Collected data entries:
Lemma summary_depends_on_logging_witness :
  let payload := JObj [("transcripts", JObj [("length", JBool true)])] in
  let p := sample_platform [] connection_refused (fetched_ok payload)
             connection_refused connection_refused connection_refused in
  exists c',
    fst (AppSummary.handleFetchMeetingSummary p (Normal JUndefined)
           "https://teams.example/meet/1" "Standup" 2
           summary_component initial_state) = (Normal tt, c')
    /\ AppSummary.fetching c' = false
    /\ AppSummary.fetchingMeetingId c' = None
    /\ AppSummary.transcriptData c' = JNull
    /\ AppSummary.error c' = JStr "data.data.transcripts.forEach is not a function".
Proof.
  intros payload p.
  destruct (summary_depends_on_logging p (Normal JUndefined)
              "https://teams.example/meet/1" "Standup" 2
              summary_component initial_state payload) as (c' & Hrun & Hf & Hid & _ & Hthrow).
  - fetched_by_evaluation.
  - exists c'. rewrite Hrun. split; [reflexivity|]. split; [exact Hf|]. split; [exact Hid|].
    destruct (Hthrow (ThrowError (mkError "data.data.transcripts.forEach is not a function"))
                eq_refl) as (e & He & Ht & Herror).
    injection He as <-. split; [exact Ht|exact Herror].
Defined.

Lemma summary_of_declared_shape_witness :
  let p := sample_platform [] connection_refused
             (fetched_ok (encode_transcript sample_export))
             connection_refused connection_refused connection_refused in
  fst (AppSummary.handleFetchMeetingSummary p (Normal JUndefined)
           "https://teams.example/meet/1" "Standup" 2
         summary_component initial_state)
  = (Normal tt,
     AppSummary.mkComponent (JObj [("authenticated", JBool true)]) false false None
       (encode_transcript sample_export) JNull).
Proof.
  intros p.
  apply (summary_of_declared_shape p (Normal JUndefined)
           "https://teams.example/meet/1" "Standup" 2
           summary_component initial_state sample_export).
  fetched_by_evaluation.
Defined.

Lemma unreachable_analysis_shows_transcript_and_warning_witness :
  let p := sample_platform [] connection_refused (fetched_ok sample_transcript)
             connection_refused connection_refused connection_refused in
  fst (AppAnalysis.handleFetchMeetingSummary p "https://teams.example/meet/1" "Standup" 2
         analysis_component initial_state)
  = (Normal tt,
     AppAnalysis.mkComponent (JObj [("authenticated", JBool true)]) false false None
       sample_transcript JNull
       (JStr "Analysis failed - could not connect to any analyze API endpoints. Last error: Failed to fetch. Transcript was fetched successfully.")).
Proof.
  intros p.
  destruct (unreachable_analysis_shows_transcript_and_warning p
              "https://teams.example/meet/1" "Standup" 2 analysis_component initial_state
              sample_transcript) as (t & summary & Hlast & Hsummary & Hrun).
  - fetched_by_evaluation.
  - intros j Hj. destruct j as [|[|[|j]]]; [reflexivity|reflexivity|reflexivity|lia].
  - rewrite Hrun. injection Hlast as <-. injection Hsummary as <-. reflexivity.
Defined.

> _AIM OF THE EXERCISE_: Nothing but the lines from the one with "(fetched_ok (encode_transcript sample_export))" through the end of the data above should be reproduced, each exactly, both ends included.

> _RESULT_:
             (fetched_ok (encode_transcript sample_export))
             connection_refused connection_refused connection_refused in
  fst (AppSummary.handleFetchMeetingSummary p (Normal JUndefined)
           "https://teams.example/meet/1" "Standup" 2
         summary_component initial_state)
  = (Normal tt,
     AppSummary.mkComponent (JObj [("authenticated", JBool true)]) false false None
       (encode_transcript sample_export) JNull).
Proof.
  intros p.
  apply (summary_of_declared_shape p (Normal JUndefined)
           "https://teams.example/meet/1" "Standup" 2
           summary_component initial_state sample_export).
  fetched_by_evaluation.
Defined.

Lemma unreachable_analysis_shows_transcript_and_warning_witness :
  let p := sample_platform [] connection_refused (fetched_ok sample_transcript)
             connection_refused connection_refused connection_refused in
  fst (AppAnalysis.handleFetchMeetingSummary p "https://teams.example/meet/1" "Standup" 2
         analysis_component initial_state)
  = (Normal tt,
     AppAnalysis.mkComponent (JObj [("authenticated", JBool true)]) false false None
       sample_transcript JNull
       (JStr "Analysis failed - could not connect to any analyze API endpoints. Last error: Failed to fetch. Transcript was fetched successfully.")).
Proof.
  intros p.
  destruct (unreachable_analysis_shows_transcript_and_warning p
              "https://teams.example/meet/1" "Standup" 2 analysis_component initial_state
              sample_transcript) as (t & summary & Hlast & Hsummary & Hrun).
  - fetched_by_evaluation.
  - intros j Hj. destruct j as [|[|[|j]]]; [reflexivity|reflexivity|reflexivity|lia].
  - rewrite Hrun. injection Hlast as <-. injection Hsummary as <-. reflexivity.
Defined.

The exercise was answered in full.